#### [Problem statement]
Print out each entry below exactly, please.

**** Supplied entries ****

(* ===== verification/PublicationOrder.v ===== *)
(** * Publication order

    [ipc/publication_order.py] and [ipc/publication_order_state.py]: every field of a
    publication carries an order; a bounded history of high-water marks decides
    which fields of a fast or durable publication are still the newest, and its
    durable marks survive restarts through a base file and a journal.

    Clock reads are arguments, in the order the code makes them.  The files are
    modelled by the decoded values they hold: [json] is applied and undone by the
    standard library on both sides. *)

From S2P Require Import Prelude PyFloat PyValue OrderedMap.

(** ** Commands *)

(** A command is a dictionary with text keys.
    ipc/command_types.py: CommandPayload *)
Definition command : Type := odict string pyval.

(** [command.get(key)] *)
Definition cmd_get (key : string) (c : command) : pyval := default VNone (od_get key c).

(** ipc/publication_order.py: PUBLICATION_ORDER_FIELD *)
Definition PUBLICATION_ORDER_FIELD : string := "transport_order".
(** ipc/publication_order.py: PUBLICATION_FIELD_ORDERS_FIELD *)
Definition PUBLICATION_FIELD_ORDERS_FIELD : string := "transport_field_orders".
(** ipc/publication_order.py: PUBLICATION_ORDER_RETENTION_SECONDS *)
Definition PUBLICATION_ORDER_RETENTION_SECONDS : float := f_of_Z 60.
(** ipc/publication_order.py: PUBLICATION_ORDER_PROCESS_BITS *)
Definition PUBLICATION_ORDER_PROCESS_BITS : Z := 32.
(** ipc/publication_order.py: PUBLICATION_ORDER_PROCESS_MASK *)
Definition PUBLICATION_ORDER_PROCESS_MASK : Z :=
  Z.shiftl 1 PUBLICATION_ORDER_PROCESS_BITS - 1.

Fixpoint text_keys (d : list (pyval * pyval)) : option (odict string pyval) :=
  match d with
  | [] => Some []
  | (VStr k, v) :: d' => rest ← text_keys d'; Some ((k, v) :: rest)
  | _ => None
  end.

(** ipc/publication_order.py: _string_mapping *)
Definition string_mapping (value : pyval) : option (odict string pyval) :=
  match value with VDict d => text_keys d | _ => None end.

****

#### [Exercise response]
(* ===== verification/PublicationOrder.v ===== *)
(** * Publication order

    [ipc/publication_order.py] and [ipc/publication_order_state.py]: every field of a
    publication carries an order; a bounded history of high-water marks decides
    which fields of a fast or durable publication are still the newest, and its
    durable marks survive restarts through a base file and a journal.

    Clock reads are arguments, in the order the code makes them.  The files are
    modelled by the decoded values they hold: [json] is applied and undone by the
    standard library on both sides. *)

From S2P Require Import Prelude PyFloat PyValue OrderedMap.

(** ** Commands *)

(** A command is a dictionary with text keys.
    ipc/command_types.py: CommandPayload *)
Definition command : Type := odict string pyval.

(** [command.get(key)] *)
Definition cmd_get (key : string) (c : command) : pyval := default VNone (od_get key c).

(** ipc/publication_order.py: PUBLICATION_ORDER_FIELD *)
Definition PUBLICATION_ORDER_FIELD : string := "transport_order".
(** ipc/publication_order.py: PUBLICATION_FIELD_ORDERS_FIELD *)
Definition PUBLICATION_FIELD_ORDERS_FIELD : string := "transport_field_orders".
(** ipc/publication_order.py: PUBLICATION_ORDER_RETENTION_SECONDS *)
Definition PUBLICATION_ORDER_RETENTION_SECONDS : float := f_of_Z 60.
(** ipc/publication_order.py: PUBLICATION_ORDER_PROCESS_BITS *)
Definition PUBLICATION_ORDER_PROCESS_BITS : Z := 32.
(** ipc/publication_order.py: PUBLICATION_ORDER_PROCESS_MASK *)
Definition PUBLICATION_ORDER_PROCESS_MASK : Z :=
  Z.shiftl 1 PUBLICATION_ORDER_PROCESS_BITS - 1.

Fixpoint text_keys (d : list (pyval * pyval)) : option (odict string pyval) :=
  match d with
  | [] => Some []
  | (VStr k, v) :: d' => rest ← text_keys d'; Some ((k, v) :: rest)
  | _ => None
  end.

(** ipc/publication_order.py: _string_mapping *)
Definition string_mapping (value : pyval) : option (odict string pyval) :=
  match value with VDict d => text_keys d | _ => None end.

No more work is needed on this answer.